+++ Given information
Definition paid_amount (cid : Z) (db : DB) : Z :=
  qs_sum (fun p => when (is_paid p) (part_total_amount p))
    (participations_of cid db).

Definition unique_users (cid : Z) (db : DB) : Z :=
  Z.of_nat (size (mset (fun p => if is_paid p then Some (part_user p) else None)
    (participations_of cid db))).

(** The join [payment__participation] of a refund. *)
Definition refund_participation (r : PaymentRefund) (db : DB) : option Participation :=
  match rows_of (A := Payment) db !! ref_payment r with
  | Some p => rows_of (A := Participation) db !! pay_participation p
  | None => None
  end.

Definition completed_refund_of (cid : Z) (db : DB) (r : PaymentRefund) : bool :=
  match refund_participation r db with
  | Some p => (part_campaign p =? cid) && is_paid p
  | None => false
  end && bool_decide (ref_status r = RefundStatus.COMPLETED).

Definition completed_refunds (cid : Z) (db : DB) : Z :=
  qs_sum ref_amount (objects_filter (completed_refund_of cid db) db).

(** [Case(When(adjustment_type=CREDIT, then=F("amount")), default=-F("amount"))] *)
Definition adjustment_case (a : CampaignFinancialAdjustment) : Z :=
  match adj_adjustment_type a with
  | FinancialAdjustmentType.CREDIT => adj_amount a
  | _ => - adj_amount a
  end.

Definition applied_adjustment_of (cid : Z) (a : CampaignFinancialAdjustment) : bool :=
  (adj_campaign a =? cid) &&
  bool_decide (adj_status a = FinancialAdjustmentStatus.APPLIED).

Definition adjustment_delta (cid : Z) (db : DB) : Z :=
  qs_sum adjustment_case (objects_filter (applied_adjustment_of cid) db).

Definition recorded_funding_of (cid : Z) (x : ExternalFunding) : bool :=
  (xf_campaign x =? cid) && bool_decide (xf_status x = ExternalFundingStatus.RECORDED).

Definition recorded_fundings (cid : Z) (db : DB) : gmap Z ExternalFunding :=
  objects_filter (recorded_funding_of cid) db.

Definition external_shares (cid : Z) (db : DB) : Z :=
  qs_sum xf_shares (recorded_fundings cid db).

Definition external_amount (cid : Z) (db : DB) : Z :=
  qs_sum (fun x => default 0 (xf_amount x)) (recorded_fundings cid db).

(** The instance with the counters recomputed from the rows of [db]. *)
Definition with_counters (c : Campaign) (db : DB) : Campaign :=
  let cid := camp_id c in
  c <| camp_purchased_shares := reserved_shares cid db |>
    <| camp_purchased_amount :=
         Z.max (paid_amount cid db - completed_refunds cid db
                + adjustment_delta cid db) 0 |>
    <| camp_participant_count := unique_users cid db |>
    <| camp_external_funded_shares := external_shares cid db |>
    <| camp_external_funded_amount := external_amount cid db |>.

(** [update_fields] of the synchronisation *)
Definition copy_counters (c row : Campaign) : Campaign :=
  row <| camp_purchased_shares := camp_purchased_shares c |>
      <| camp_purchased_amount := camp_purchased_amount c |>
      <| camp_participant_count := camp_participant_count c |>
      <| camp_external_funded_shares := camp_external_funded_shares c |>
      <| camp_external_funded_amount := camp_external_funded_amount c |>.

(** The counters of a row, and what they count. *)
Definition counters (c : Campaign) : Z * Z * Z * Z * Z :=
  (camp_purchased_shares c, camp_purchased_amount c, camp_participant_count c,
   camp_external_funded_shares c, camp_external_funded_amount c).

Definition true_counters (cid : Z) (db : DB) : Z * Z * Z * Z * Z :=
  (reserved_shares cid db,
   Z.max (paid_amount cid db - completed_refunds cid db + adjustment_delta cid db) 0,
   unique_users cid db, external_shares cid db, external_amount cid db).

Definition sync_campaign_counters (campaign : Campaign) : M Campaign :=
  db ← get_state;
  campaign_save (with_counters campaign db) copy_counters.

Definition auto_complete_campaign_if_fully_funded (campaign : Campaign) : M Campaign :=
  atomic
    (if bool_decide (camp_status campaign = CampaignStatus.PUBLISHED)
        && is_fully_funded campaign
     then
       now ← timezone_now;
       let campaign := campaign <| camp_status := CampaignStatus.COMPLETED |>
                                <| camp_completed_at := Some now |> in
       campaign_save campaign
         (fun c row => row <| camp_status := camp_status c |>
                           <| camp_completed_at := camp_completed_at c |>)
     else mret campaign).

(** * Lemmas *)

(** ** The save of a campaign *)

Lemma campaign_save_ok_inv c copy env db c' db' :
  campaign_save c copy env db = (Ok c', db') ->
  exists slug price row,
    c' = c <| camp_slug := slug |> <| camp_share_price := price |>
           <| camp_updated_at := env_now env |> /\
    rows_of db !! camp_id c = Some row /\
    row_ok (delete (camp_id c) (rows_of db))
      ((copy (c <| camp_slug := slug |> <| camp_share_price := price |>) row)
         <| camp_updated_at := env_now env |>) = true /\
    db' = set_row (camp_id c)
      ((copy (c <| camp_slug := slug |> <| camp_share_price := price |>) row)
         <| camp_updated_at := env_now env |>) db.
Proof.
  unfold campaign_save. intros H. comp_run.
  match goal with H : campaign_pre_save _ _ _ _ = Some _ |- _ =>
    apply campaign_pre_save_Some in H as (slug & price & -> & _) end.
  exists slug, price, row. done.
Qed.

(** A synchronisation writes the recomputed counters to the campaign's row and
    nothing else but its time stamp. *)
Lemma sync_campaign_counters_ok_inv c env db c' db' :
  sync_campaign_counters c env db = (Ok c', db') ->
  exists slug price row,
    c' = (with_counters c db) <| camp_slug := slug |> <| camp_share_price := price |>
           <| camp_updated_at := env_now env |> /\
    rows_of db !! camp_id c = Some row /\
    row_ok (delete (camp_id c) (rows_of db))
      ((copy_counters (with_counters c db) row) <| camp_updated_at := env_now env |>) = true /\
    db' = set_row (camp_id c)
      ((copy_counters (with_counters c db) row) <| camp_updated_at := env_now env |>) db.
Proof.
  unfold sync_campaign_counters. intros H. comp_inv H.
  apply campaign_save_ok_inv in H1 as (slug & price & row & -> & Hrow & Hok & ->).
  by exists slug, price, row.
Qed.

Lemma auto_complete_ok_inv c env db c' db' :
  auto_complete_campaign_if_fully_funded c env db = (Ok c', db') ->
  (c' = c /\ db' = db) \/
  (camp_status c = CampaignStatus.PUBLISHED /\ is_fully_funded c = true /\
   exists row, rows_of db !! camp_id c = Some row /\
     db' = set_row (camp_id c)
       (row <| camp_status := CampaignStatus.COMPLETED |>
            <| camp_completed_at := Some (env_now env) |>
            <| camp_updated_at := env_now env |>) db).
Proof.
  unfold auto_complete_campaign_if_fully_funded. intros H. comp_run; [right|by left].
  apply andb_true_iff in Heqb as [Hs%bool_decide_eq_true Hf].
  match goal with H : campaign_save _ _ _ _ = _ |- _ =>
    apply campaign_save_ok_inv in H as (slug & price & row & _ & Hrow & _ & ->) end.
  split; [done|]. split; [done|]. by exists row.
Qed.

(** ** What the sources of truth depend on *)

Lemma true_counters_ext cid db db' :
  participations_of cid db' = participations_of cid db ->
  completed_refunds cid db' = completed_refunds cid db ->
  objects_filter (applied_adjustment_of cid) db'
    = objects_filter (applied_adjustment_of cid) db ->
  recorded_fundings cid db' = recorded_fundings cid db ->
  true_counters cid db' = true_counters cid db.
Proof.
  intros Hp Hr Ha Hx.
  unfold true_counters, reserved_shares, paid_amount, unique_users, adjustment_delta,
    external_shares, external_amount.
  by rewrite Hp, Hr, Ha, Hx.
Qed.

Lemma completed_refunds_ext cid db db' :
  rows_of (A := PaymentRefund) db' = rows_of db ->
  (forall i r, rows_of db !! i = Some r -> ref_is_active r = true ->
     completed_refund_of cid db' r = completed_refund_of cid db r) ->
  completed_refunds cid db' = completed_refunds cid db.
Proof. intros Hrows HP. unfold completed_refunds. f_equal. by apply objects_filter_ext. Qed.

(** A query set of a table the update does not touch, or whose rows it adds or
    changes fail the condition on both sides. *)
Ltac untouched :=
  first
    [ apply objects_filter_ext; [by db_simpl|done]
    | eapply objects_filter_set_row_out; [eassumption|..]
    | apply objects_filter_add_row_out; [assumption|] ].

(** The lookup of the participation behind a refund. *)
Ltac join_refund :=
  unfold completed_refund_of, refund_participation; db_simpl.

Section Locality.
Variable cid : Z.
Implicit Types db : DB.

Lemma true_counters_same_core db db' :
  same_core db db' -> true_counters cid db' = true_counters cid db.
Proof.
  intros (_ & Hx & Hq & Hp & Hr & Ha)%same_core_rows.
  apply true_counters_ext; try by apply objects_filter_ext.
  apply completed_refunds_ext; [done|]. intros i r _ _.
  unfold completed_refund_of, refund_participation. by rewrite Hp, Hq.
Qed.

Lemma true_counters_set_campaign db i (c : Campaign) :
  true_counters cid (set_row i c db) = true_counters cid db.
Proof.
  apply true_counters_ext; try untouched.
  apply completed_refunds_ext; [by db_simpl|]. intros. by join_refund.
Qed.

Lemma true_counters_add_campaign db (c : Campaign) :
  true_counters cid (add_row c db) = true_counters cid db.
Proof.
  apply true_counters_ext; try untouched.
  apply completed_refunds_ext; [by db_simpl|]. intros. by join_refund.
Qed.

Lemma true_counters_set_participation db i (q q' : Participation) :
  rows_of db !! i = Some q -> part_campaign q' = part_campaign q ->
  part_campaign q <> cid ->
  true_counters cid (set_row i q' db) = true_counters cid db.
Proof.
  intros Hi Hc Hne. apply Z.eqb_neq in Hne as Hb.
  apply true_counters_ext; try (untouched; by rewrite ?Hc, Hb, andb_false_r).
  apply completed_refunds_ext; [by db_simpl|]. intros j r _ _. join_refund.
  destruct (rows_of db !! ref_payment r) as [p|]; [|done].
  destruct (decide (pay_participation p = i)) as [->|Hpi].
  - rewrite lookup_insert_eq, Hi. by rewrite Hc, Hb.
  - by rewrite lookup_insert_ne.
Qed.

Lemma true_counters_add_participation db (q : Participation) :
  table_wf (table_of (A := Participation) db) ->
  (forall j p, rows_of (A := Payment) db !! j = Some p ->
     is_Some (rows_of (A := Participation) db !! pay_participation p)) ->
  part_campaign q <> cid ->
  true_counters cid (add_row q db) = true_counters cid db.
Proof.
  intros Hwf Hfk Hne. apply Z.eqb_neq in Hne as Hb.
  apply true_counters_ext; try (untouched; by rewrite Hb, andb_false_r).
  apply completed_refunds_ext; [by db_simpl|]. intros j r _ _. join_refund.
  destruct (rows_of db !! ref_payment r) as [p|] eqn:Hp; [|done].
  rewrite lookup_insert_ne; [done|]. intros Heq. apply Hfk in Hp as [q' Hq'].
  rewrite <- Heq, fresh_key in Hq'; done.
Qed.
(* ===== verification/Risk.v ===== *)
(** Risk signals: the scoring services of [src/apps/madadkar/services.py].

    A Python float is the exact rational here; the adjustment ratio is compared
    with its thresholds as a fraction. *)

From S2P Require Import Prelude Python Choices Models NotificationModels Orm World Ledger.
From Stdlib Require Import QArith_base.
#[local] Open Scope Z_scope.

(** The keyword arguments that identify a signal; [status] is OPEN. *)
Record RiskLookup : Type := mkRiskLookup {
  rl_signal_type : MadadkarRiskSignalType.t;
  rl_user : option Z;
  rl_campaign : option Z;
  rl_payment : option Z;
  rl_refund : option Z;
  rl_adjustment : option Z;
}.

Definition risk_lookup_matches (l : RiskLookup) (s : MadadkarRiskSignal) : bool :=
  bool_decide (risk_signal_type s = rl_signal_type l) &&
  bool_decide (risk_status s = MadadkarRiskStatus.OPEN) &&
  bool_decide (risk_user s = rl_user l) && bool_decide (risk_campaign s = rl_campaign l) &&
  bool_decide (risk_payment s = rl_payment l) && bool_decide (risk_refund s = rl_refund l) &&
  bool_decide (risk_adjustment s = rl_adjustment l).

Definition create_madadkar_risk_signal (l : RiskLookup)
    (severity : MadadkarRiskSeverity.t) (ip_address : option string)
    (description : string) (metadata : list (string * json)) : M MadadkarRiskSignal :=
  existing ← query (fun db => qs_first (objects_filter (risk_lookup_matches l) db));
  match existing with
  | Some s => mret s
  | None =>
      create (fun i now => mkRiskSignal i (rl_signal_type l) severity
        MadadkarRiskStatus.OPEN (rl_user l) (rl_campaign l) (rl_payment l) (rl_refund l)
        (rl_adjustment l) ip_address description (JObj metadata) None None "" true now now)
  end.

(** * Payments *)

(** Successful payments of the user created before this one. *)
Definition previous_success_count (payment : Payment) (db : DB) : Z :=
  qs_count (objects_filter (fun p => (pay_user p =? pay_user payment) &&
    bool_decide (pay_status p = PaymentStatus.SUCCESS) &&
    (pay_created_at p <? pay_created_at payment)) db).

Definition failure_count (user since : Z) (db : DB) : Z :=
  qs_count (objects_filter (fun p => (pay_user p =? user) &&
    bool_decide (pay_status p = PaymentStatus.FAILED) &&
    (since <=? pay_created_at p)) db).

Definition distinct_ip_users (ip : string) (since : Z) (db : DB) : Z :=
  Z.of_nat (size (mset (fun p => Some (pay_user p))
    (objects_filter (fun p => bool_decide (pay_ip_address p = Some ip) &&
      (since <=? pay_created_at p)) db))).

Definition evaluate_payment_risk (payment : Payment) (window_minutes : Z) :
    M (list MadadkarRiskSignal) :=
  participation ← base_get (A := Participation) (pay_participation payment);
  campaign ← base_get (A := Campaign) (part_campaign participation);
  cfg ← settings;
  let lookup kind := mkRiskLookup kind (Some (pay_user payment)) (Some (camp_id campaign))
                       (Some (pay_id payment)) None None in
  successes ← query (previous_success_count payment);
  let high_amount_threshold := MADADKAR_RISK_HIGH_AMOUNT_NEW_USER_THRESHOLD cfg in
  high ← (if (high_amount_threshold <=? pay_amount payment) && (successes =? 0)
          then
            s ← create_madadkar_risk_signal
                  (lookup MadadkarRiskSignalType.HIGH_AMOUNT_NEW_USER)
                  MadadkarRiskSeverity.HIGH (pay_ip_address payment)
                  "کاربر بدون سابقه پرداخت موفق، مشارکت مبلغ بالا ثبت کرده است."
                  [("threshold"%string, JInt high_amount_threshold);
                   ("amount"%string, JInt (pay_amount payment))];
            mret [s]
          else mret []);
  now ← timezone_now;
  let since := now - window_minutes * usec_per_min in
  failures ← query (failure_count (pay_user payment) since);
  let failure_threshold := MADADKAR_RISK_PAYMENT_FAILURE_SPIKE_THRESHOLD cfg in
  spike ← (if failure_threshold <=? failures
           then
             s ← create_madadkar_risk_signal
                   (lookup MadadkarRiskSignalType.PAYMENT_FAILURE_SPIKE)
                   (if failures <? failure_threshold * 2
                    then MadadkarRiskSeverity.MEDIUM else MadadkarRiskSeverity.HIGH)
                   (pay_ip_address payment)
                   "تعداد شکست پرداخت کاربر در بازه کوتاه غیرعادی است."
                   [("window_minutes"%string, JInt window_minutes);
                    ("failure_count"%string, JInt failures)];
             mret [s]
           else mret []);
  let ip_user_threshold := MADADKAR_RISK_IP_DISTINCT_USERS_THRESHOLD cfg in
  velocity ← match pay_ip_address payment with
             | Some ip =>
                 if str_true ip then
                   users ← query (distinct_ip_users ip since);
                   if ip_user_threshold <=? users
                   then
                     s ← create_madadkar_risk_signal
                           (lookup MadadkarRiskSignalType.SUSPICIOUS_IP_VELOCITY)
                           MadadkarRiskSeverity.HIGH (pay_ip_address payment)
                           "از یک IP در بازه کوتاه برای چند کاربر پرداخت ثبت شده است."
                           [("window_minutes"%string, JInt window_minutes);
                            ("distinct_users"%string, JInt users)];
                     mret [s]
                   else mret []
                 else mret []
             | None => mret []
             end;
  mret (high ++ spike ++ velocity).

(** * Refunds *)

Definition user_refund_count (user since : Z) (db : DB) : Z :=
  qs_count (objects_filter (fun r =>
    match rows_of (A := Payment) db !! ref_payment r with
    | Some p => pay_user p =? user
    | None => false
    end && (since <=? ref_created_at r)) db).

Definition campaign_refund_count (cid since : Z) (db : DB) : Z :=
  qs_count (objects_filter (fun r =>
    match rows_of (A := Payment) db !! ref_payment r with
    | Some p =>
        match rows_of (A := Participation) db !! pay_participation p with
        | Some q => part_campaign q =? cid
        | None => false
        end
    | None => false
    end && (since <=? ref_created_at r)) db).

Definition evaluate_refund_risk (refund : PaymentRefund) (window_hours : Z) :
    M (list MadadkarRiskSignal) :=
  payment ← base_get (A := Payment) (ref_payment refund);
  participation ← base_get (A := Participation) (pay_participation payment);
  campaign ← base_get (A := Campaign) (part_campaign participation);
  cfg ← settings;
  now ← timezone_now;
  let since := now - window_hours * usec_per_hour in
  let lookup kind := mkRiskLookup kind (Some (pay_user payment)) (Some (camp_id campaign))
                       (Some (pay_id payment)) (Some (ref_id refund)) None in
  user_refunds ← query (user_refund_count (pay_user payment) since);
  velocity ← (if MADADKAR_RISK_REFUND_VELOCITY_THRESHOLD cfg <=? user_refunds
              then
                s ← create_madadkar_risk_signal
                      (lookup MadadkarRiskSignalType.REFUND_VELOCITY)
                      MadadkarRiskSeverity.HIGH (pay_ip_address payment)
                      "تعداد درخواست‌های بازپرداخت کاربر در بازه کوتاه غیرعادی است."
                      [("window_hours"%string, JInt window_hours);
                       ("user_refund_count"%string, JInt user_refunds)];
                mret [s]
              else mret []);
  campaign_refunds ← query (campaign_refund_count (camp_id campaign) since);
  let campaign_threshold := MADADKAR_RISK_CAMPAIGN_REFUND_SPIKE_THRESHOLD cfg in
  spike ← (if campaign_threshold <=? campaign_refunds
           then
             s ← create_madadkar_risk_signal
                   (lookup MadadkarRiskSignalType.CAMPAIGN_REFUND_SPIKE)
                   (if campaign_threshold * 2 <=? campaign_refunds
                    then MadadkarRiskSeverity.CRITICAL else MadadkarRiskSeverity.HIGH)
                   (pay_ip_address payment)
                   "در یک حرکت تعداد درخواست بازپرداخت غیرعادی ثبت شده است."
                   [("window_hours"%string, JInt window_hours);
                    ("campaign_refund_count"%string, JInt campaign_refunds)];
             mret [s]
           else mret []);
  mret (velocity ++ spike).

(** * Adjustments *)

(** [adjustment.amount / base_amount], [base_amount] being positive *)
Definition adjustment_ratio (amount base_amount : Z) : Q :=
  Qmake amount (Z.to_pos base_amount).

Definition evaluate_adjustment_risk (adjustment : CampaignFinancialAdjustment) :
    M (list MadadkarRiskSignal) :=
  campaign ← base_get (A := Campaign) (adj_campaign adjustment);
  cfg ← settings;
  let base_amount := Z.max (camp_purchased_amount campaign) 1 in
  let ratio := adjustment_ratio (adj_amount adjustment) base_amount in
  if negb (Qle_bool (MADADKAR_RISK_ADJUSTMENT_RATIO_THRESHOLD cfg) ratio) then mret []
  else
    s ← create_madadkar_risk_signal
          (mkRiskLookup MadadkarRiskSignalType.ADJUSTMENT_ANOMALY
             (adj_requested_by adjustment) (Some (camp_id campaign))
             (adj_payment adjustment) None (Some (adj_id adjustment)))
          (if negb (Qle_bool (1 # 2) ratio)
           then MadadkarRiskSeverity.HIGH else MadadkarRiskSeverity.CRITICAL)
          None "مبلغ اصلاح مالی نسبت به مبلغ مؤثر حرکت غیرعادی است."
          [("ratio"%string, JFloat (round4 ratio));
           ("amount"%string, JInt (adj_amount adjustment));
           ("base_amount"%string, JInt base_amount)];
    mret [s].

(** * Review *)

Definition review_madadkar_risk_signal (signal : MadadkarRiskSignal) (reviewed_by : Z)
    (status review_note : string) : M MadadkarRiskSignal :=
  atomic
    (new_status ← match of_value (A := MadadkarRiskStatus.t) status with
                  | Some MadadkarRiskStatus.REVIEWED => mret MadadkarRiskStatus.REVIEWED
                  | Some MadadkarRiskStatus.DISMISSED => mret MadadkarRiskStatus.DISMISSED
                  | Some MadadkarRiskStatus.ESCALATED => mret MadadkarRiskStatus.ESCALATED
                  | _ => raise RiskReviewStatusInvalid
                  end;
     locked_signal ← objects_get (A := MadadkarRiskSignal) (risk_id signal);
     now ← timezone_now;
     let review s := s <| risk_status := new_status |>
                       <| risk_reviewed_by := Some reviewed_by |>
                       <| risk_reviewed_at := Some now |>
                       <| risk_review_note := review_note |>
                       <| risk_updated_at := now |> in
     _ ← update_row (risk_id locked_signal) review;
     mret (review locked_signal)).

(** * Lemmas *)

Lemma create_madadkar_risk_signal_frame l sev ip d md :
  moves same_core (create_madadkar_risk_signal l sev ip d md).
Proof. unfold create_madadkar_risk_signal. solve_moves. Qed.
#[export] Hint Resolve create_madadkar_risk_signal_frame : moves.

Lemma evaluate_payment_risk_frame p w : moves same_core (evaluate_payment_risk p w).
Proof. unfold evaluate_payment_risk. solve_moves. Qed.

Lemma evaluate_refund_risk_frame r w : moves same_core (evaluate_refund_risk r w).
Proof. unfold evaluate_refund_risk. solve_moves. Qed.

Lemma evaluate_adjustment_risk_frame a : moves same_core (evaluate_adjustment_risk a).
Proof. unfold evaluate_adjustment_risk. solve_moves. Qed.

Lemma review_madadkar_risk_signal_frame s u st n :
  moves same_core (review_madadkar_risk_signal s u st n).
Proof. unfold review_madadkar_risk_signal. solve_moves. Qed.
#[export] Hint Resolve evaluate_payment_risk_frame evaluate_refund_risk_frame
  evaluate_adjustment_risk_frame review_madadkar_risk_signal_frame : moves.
++++++
• _Exercise objective_
Begin at the line above that has "qs_sum adjustment_case (objects_filter" and stop after the line that has "(camp_purchased_shares c, camp_purchased_amount", copying each line exactly and adding nothing else.

• _Answer for this exercise_
  qs_sum adjustment_case (objects_filter (applied_adjustment_of cid) db).

Definition recorded_funding_of (cid : Z) (x : ExternalFunding) : bool :=
  (xf_campaign x =? cid) && bool_decide (xf_status x = ExternalFundingStatus.RECORDED).

Definition recorded_fundings (cid : Z) (db : DB) : gmap Z ExternalFunding :=
  objects_filter (recorded_funding_of cid) db.

Definition external_shares (cid : Z) (db : DB) : Z :=
  qs_sum xf_shares (recorded_fundings cid db).

Definition external_amount (cid : Z) (db : DB) : Z :=
  qs_sum (fun x => default 0 (xf_amount x)) (recorded_fundings cid db).

(** The instance with the counters recomputed from the rows of [db]. *)
Definition with_counters (c : Campaign) (db : DB) : Campaign :=
  let cid := camp_id c in
  c <| camp_purchased_shares := reserved_shares cid db |>
    <| camp_purchased_amount :=
         Z.max (paid_amount cid db - completed_refunds cid db
                + adjustment_delta cid db) 0 |>
    <| camp_participant_count := unique_users cid db |>
    <| camp_external_funded_shares := external_shares cid db |>
    <| camp_external_funded_amount := external_amount cid db |>.

(** [update_fields] of the synchronisation *)
Definition copy_counters (c row : Campaign) : Campaign :=
  row <| camp_purchased_shares := camp_purchased_shares c |>
      <| camp_purchased_amount := camp_purchased_amount c |>
      <| camp_participant_count := camp_participant_count c |>
      <| camp_external_funded_shares := camp_external_funded_shares c |>
      <| camp_external_funded_amount := camp_external_funded_amount c |>.

(** The counters of a row, and what they count. *)
Definition counters (c : Campaign) : Z * Z * Z * Z * Z :=
  (camp_purchased_shares c, camp_purchased_amount c, camp_participant_count c,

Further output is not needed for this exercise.